First Minnesota Solar Congress brings solar community together

Solar Congress participants attend session to learn about battery storage.

Last month, more than 40 solar supporters from across the state joined together for Minnesota’s first Solar Congress. The event was an opportunity for attendees to learn, share stories, and celebrate solar energy in the state. Hosted at the University of Minnesota’s West Central Research & Outreach Center in Morris, the Solar Congress had a special focus on solar opportunities in rural communities, for farms, businesses, and homes.

The day kicked off with opening remarks from Solar United Neighbors of Minnesota Program Director Virginia Rutter. She talked about the launch of the Minnesota program just last fall and the work it has done so far in the state to start six bulk purchase groups throughout the state.

“The Solar Congress was right in my wheelhouse,” said Ingrid Schwingler. “I had such a great time! I learned a ton about Minnesota’s solar landscape and met some really cool folks.”

The Congress divided into breakout sessions. Rutter led a solar 101 information session that guided attendees through the process of going solar. Rob Davis, Director of Fresh Energy’s Center for Pollinators in Energy, led a discussion of how to incorporate plant-life into solar development.

After lunch, attendees again broke into two sessions. Solar United Neighbors’ Emma Rodvien discussed how homes and small businesses can pair solar with battery storage. Fritz Ebinger of the Clean Energy Resource Teams led a session that explained how farms can use solar to improve their bottom line.

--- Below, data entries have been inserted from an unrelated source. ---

(** * fibhatchery: the memoized Fibonacci service of [app/app.py]

    The service is one recursive function [fib], decorated with
    [functools.lru_cache(maxsize=None)], behind the Flask route
    [/fib/<int:n>] served by [get_fib].

    Python integers are unbounded, so they are [Z].  The decorator keeps a
    dictionary from the argument to the result together with its hit and miss
    counters; that is the only state of the program and it is threaded
    explicitly.  Recursion on [n - 1] and [n - 2] is not structural, so [fib]
    takes the depth of the Python call stack it may use as fuel. *)

From stdpp Require Import gmap strings list fin_maps.

Local Open Scope Z_scope.

(** ** The state of the [lru_cache] decorator *)

Record lru_state : Type := LruState {
  cache : gmap Z Z;
  hits : nat;
  misses : nat
}.

(** The process starts with an empty cache and both counters at zero. *)
Definition init_state : lru_state :=
  {| cache := ∅; hits := 0%nat; misses := 0%nat |}.

Definition hit (s : lru_state) : lru_state :=
  {| cache := cache s; hits := S (hits s); misses := misses s |}.

Definition miss (s : lru_state) : lru_state :=
  {| cache := cache s; hits := hits s; misses := S (misses s) |}.

Definition store (n result : Z) (s : lru_state) : lru_state :=
  {| cache := <[n := result]> (cache s); hits := hits s; misses := misses s |}.

(** A call either runs out of stack ([None]) or returns a value and the new
    state. *)
Definition call (A : Type) : Type := lru_state → option (A * lru_state).

(** The wrapper that [lru_cache(maxsize=None)] puts around a function of one
    integer: look the argument up; on a hit count it and return the stored
    result; on a miss count it, run the function, store what it returned. *)
Definition lru_cache (user_function : Z → call Z) (n : Z) : call Z :=
  fun s =>
    match cache s !! n with
    | Some result => Some (result, hit s)
    | None =>
        '(result, s') ← user_function n (miss s);
        Some (result, store n result s')
    end.

(** The body of [fib]; [self] is the global name [fib], which is bound to the
    decorated function, so both recursive calls go through the cache.  The
    left operand of [+] is evaluated first. *)
Definition fib_body (self : Z → call Z) (n : Z) : call Z :=
  fun s =>
    if n <? 2 then Some (n, s)
    else
      '(a, s1) ← self (n - 1) s;
      '(b, s2) ← self (n - 2) s1;
      Some (a + b, s2).

Fixpoint fib (fuel : nat) : Z → call Z :=
  match fuel with
  | O => fun _ _ => None
  | S fuel' => lru_cache (fib_body (fib fuel'))
  end.

(** ** The request handler *)

Inductive json_value : Type :=
  | JInt (z : Z)
  | JStr (s : string).

(** The body that [jsonify] is given: a dictionary literal, kept in the order
    in which it is written. *)
Definition response : Type := list (string * json_value).

Definition get_fib (fuel : nat) (n : Z) : call (response * Z) :=
  fun s =>
    if n <? 0 then
      Some (([("error", JStr "Please provide a non-negative integer")], 400), s)
    else
      '(result, s') ← fib fuel n s;
      Some (([("n", JInt n); ("fib", JInt result)], 200), s').

(** ** What a call returns, once the stack is deep enough *)

Definition evaluates (n : Z) (s : lru_state) (v : Z) (s' : lru_state) : Prop :=
  ∃ fuel, fib fuel n s = Some (v, s').

(** One completed call, whatever its argument. *)
Definition step (s s' : lru_state) : Prop := ∃ n v, evaluates n s v s'.

(** States the process can be in: any sequence of completed calls of [fib],
    on any integers, from the initial state. *)
Inductive reachable : lru_state → Prop :=
  | reachable_init : reachable init_state
  | reachable_call s n v s' :
      reachable s → evaluates n s v s' → reachable s'.

(** The same, when every call is on a valid index, as the route guarantees. *)
Inductive reachable_valid : lru_state → Prop :=
  | reachable_valid_init : reachable_valid init_state
  | reachable_valid_call s n v s' :
      reachable_valid s → 0 ≤ n → evaluates n s v s' → reachable_valid s'.

(** A state used to exercise the theorems: the process after [fib(3)]. *)
Definition warm_state : lru_state :=
  {| cache := <[3 := 2]> (<[2 := 1]> (<[0 := 0]> (<[1 := 1]> ∅)));
     hits := 1; misses := 4 |}.

(** ** The reference definition of the specification *)

Fixpoint fib_spec (n : nat) : Z :=
  match n with
  | O => 0
  | S m =>
      match m with
      | O => 1
      | S k => fib_spec m + fib_spec k
      end
  end.

(** The reference is never unfolded by [simpl]: it is exponential. *)
Arguments fib_spec : simpl never.

(** The value of [fib] on every integer: the argument itself below 2 (so also
    on negative integers), the Fibonacci number from there on. *)
Definition fib_value (n : Z) : Z :=
  if n <? 2 then n else fib_spec (Z.to_nat n).

(** A cache all of whose entries hold the value of [fib] at their key. *)
Definition cache_ok (s : lru_state) : Prop :=
  ∀ k v, cache s !! k = Some v → v = fib_value k.

(** The outcome of a call in the terms of the evaluator's contract: a value,
    or the [InvalidArgument] condition.  [fib] has no [raise] statement, so a
    call that completes is always [Returned]. *)
Inductive outcome : Type :=
  | Returned (v : Z)
  | InvalidArgument.

Definition outcome_of (r : option (Z * lru_state)) : option outcome :=
  match r with
  | Some (v, _) => Some (Returned v)
  | None => None
  end.

(** ** The other route, and the two routes together *)

(** The number of dictionary lookups the decorator has made so far: every call
    of the decorated function makes one and counts it as a hit or a miss. *)
Definition lookups (s : lru_state) : Z := Z.of_nat (hits s + misses s).

Definition health_check : call (response * Z) :=
  fun s => Some (([("status", JStr "healthy")], 200), s).

(** A request, once its URL has been matched against the two routes. *)
Inductive request : Type :=
  | FibRequest (n : Z)
  | HealthRequest.

Definition handle (fuel : nat) (r : request) : call (response * Z) :=
  match r with
  | FibRequest n => get_fib fuel n
  | HealthRequest => health_check
  end.

(** The requests of a process, served one after the other. *)
Fixpoint serve (fuel : nat) (rs : list request) : call (list (response * Z)) :=
  match rs with
  | [] => fun s => Some ([], s)
  | r :: rs' =>
      fun s =>
        '(x, s1) ← handle fuel r s;
        '(xs, s2) ← serve fuel rs' s1;
        Some (x :: xs, s2)
  end.

Definition is_fib_request (r : request) : bool :=
  match r with
  | FibRequest _ => true
  | HealthRequest => false
  end.

(** The answer to a request that the routes match: [/health], and [/fib/<n>]
    for an [n >= 0] (the [int] converter of the route matches digits only). *)
Definition answer_of (r : request) : response * Z :=
  match r with
  | FibRequest n => ([("n", JInt n); ("fib", JInt (fib_spec (Z.to_nat n)))], 200)
  | HealthRequest => ([("status", JStr "healthy")], 200)
  end.

(** The process after a direct call [fib(-5)]. *)
Definition negative_call_state : lru_state := store (-5) (-5) (miss init_state).

(** The answers given to the [/fib] requests among [rs]. *)
Fixpoint fib_answers {A : Type} (rs : list request) (xs : list A) : list A :=
  match rs, xs with
  | r :: rs', x :: xs' =>
      if is_fib_request r then x :: fib_answers rs' xs' else fib_answers rs' xs'
  | _, _ => []
  end.

(** A cache in which an index from 2 on is only present together with the
    two indices below it. *)
Definition closed_below (s : lru_state) : Prop :=
  ∀ k, 2 ≤ k → is_Some (cache s !! k) →
       is_Some (cache s !! (k - 1)) ∧ is_Some (cache s !! (k - 2)).

(** * The provisioning script [fibfactory.py]

    The script drives the Pulumi automation SDK.  What the SDK answers is not
    the script's to decide, so it is a parameter: a record [sdk] that gives,
    for each call the script makes, either its result or the exception it
    raises.  What the script does is the sequence of its effects, in order:
    the SDK calls it makes, the lines it logs and the lines it prints. *)

Definition PROJECT_NAME : string := "fibfactory".

(** An exception that is an instance of [Exception]: whether it is a
    [StackNotFoundError], and the text [str(e)] gives. *)
Record exn : Type := Exn {
  stack_not_found : bool;
  message : string
}.

Inductive reply (A : Type) : Type :=
  | Ok (a : A)
  | Raise (e : exn).
Arguments Ok {A} a.
Arguments Raise {A} e.

Inductive event : Type :=
  | LogInfo (msg : string)
  | LogError (msg : string)
  | PrintLine (line : string)
  | CreateOrSelectStack (stack project : string)
  | SelectStack (stack project : string)
  | SetConfig (stack key value : string)
  | Up (stack : string)
  | Destroy (stack : string)
  | RemoveStack (stack : string)
  | NewWorkspace (project runtime : string)
  | ListStacks.

(** The answers of the SDK.  [up] and [destroy] first pass lines to the
    [on_output] callback.  The outputs of [up] map a name to the text of its
    value; [destroy] gives the text of [summary.resource_changes] when that
    is a non-empty dictionary and [None] when it is empty or [None];
    [list_stacks] gives the names of the stack summaries. *)
Record sdk : Type := Sdk {
  create_or_select_stack : string → string → reply unit;
  select_stack : string → string → reply unit;
  set_config : string → string → string → reply unit;
  up : string → list string * reply (gmap string string);
  destroy : string → list string * reply (option string);
  remove_stack : string → reply unit;
  new_workspace : string → string → reply unit;
  list_stacks : reply (list string)
}.

(** A run: the effects so far, and a result or the exception that ended it. *)
Definition prog (A : Type) : Type := list event * reply A.

#[global] Instance prog_ret : MRet prog := λ A a, ([], Ok a).

#[global] Instance prog_bind : MBind prog := λ A B f m,
  match m with
  | (t, Ok a) => let '(t', r) := f a in (t ++ t', r)
  | (t, Raise e) => (t, Raise e)
  end.

Definition emit (e : event) : prog unit := ([e], Ok tt).

Definition raise {A : Type} (e : exn) : prog A := ([], Raise e).

(** An SDK call: the call is made, then it returns or raises. *)
Definition invoke {A : Type} (e : event) (r : reply A) : prog A := ([e], r).

(** An SDK call given [on_output=lambda msg: logger.info(msg)]. *)
Definition invoke_logged {A : Type} (e : event) (r : list string * reply A)
  : prog A :=
  (e :: (LogInfo <$> r.1), r.2).

(** [try: m  except Exception as e: h e] *)
Definition try_except {A : Type} (m : prog A) (h : exn → prog A) : prog A :=
  match m with
  | (t, Ok a) => (t, Ok a)
  | (t, Raise e) => let '(t', r) := h e in (t ++ t', r)
  end.

(** [{}.value], which is what a missing output comes to. *)
Definition attribute_error : exn :=
  Exn false "'dict' object has no attribute 'value'".

Definition create_env (w : sdk) (env_id : string) : prog unit :=
  let stack_name := PROJECT_NAME +:+ "-" +:+ env_id in
  try_except
    (invoke (CreateOrSelectStack stack_name PROJECT_NAME)
       (create_or_select_stack w stack_name PROJECT_NAME);;
     emit (LogInfo ("Successfully initialized stack " +:+ stack_name));;
     invoke (SetConfig stack_name "appName" ("fib-app-" +:+ env_id))
       (set_config w stack_name "appName" ("fib-app-" +:+ env_id));;
     invoke (SetConfig stack_name "containerPort" "8080")
       (set_config w stack_name "containerPort" "8080");;
     emit (LogInfo "Config set");;
     emit (LogInfo "Deploying the stack...");;
     outputs ← invoke_logged (Up stack_name) (up w stack_name);
     service_url ←
       match outputs !! "app_runner_service_url" with
       | Some value => mret value
       | None => raise attribute_error
       end;
     emit (LogInfo ("Stack " +:+ stack_name +:+ " created successfully"));;
     emit (LogInfo ("Service URL: " +:+ service_url)))
    (λ e,
       emit (LogError ("Error creating stack: " +:+ message e));;
       raise e).

Definition destroy_env (w : sdk) (env_id : string) : prog unit :=
  let stack_name := PROJECT_NAME +:+ "-" +:+ env_id in
  try_except
    (invoke (SelectStack stack_name PROJECT_NAME)
       (select_stack w stack_name PROJECT_NAME);;
     emit (LogInfo ("Destroying stack " +:+ stack_name));;
     resource_changes ← invoke_logged (Destroy stack_name) (destroy w stack_name);
     match resource_changes with
     | Some changes => emit (LogInfo ("Resources destroyed: " +:+ changes))
     | None => mret tt
     end;;
     emit (LogInfo ("Stack " +:+ stack_name +:+ " destroyed successfully"));;
     invoke (RemoveStack stack_name) (remove_stack w stack_name);;
     emit (LogInfo ("Stack " +:+ stack_name +:+ " removed completely")))
    (λ e,
       if stack_not_found e then
         emit (LogError ("Stack " +:+ stack_name
                         +:+ " not found. It may have already been destroyed."))
       else
         emit (LogError ("Error destroying stack: " +:+ message e))).

(** [name.startswith(PROJECT_NAME)] *)
Definition startswith_project (name : string) : bool :=
  String.prefix PROJECT_NAME name.

Definition list_envs (w : sdk) : prog unit :=
  try_except
    (invoke (NewWorkspace PROJECT_NAME "python")
       (new_workspace w PROJECT_NAME "python");;
     stacks ← invoke ListStacks (list_stacks w);
     emit (PrintLine "Active environments:");;
     ((PrintLine <$> (String.append "- " <$> filter startswith_project stacks), Ok tt)
        : prog unit);;
     if negb (existsb startswith_project stacks) then
       emit (PrintLine "No active environments found.")
     else mret tt)
    (λ e, emit (LogError ("Error listing environments: " +:+ message e))).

Congress participants gather around an electric car.

The Congress then reconvened for a panel discussion headed by three farmers, Jim VanDer Pol, Richard Handeen, and Doug Popp, and small business owner Arlen Runia. They all have installed solar on their farm or business, and they talked about how it has impacted their business since the installation.

Doug Popp also has small wind on his farm, but he would recommend farmers choose solar. “There’s no maintenance with the solar, so it’s much easier,” Popp said. “We [farmers] already turn energy from the sun into our other crops, whether it’s corn, soybeans, or animals. This is just farming the sun in another way.”

The day ended with a tour of the West Central Research & Outreach Center’s solar installations. Eric Buchanan, Renewable Energy Scientist, walked participants around both the solar thermal and solar photovoltaic installations that are on-site.

Solar United Neighbors is grateful to the West Central Research and Outreach Center, Minnesota’s Farmers Union, Renewing the Countryside, University of Minnesota, Morris, Clean Energy Resource Teams, and the Western Chapter of the Sustainable Farming association for sponsoring the Solar Congress.